Beneath this line are the data; copy exactly the part of them that opens with the line containing "Inductive JsString : Type" and closes with the line containing "Definition double : Type := spec_float.", and only that part.

*** Opening of Excerpted records ***

(** * Qubic withdrawal service: the [/process-withdrawal] handler

    A shallow embedding of the Express handler of [withdrawal-service.js] and
    of its near-identical copy [withdrawal-service (1).js].

    The handler is an [async] function: a straight-line sequence of awaited
    calls to three collaborators (the record store, the Qubic RPC gateway and
    the transaction builder of the Qubic library), wrapped in one
    [try]/[catch].  It is embedded as a tree of operations ([Prog]): every
    call the handler makes is a node, its continuation receives what the
    collaborator answered (a value or a raised exception).  The trees are run
    against a store and an environment that fixes the collaborators' answers,
    either alone ([run]) or interleaved with other invocations at the
    [await] points ([interleave]).

    JavaScript numbers are IEEE 754 binary64 values ([spec_float] with
    precision 53 and maximal exponent 1024); sums, the product by 0.55, the
    difference and the comparison round as doubles do. *)

From Stdlib Require Import Bool List String ZArith QArith Lia.
From Stdlib Require Import Lqa.
From Stdlib Require Import Floats.SpecFloat.
Import ListNotations.

Local Open Scope string_scope.

(** ** JavaScript values the handler manipulates *)

(** A value that is a string, [null] or [undefined]
    ([broadcastResult.txId], [transaction.getTxId()], [req.body.withdrawalId]). *)
Inductive JsString : Type :=
| JsUndefined
| JsNull
| JsStr (s : string).

(** Truthiness: only a non-empty string is truthy. *)
Definition truthy (v : JsString) : bool :=
  match v with
  | JsStr s => negb (String.eqb s "")
  | _ => false
  end.

(** [a || b] *)
Definition js_or (a b : JsString) : JsString :=
  if truthy a then a else b.

(** Interpolation of a value in a template literal. *)
Definition js_to_string (v : JsString) : string :=
  match v with
  | JsUndefined => "undefined"
  | JsNull => "null"
  | JsStr s => s
  end.

(** An [Error] object; only its [message] is ever read. *)
Record JsError : Type := mkError { message : string }.

(** A JavaScript number: an IEEE 754 binary64 value. *)
Definition double : Type := spec_float.

Definition zero : double := S754_zero false.

(** The integer [n] as a number. *)
Definition of_Z (n : Z) : double := binary_normalize 53 1024 n 0 false.

(** [a + b], [a * b], [a - b], [a < b] and [a <= b] on numbers. *)
Definition js_add (a b : double) : double := SFadd 53 1024 a b.
Definition js_mul (a b : double) : double := SFmul 53 1024 a b.
Definition js_sub (a b : double) : double := SFsub 53 1024 a b.
Definition js_lt (a b : double) : bool := SFltb a b.
Definition js_le (a b : double) : bool := SFleb a b.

*** Close of Excerpted records ***

[Exercise solution]:
Inductive JsString : Type :=
| JsUndefined
| JsNull
| JsStr (s : string).

(** Truthiness: only a non-empty string is truthy. *)
Definition truthy (v : JsString) : bool :=
  match v with
  | JsStr s => negb (String.eqb s "")
  | _ => false
  end.

(** [a || b] *)
Definition js_or (a b : JsString) : JsString :=
  if truthy a then a else b.

(** Interpolation of a value in a template literal. *)
Definition js_to_string (v : JsString) : string :=
  match v with
  | JsUndefined => "undefined"
  | JsNull => "null"
  | JsStr s => s
  end.

(** An [Error] object; only its [message] is ever read. *)
Record JsError : Type := mkError { message : string }.

(** A JavaScript number: an IEEE 754 binary64 value. *)
Definition double : Type := spec_float.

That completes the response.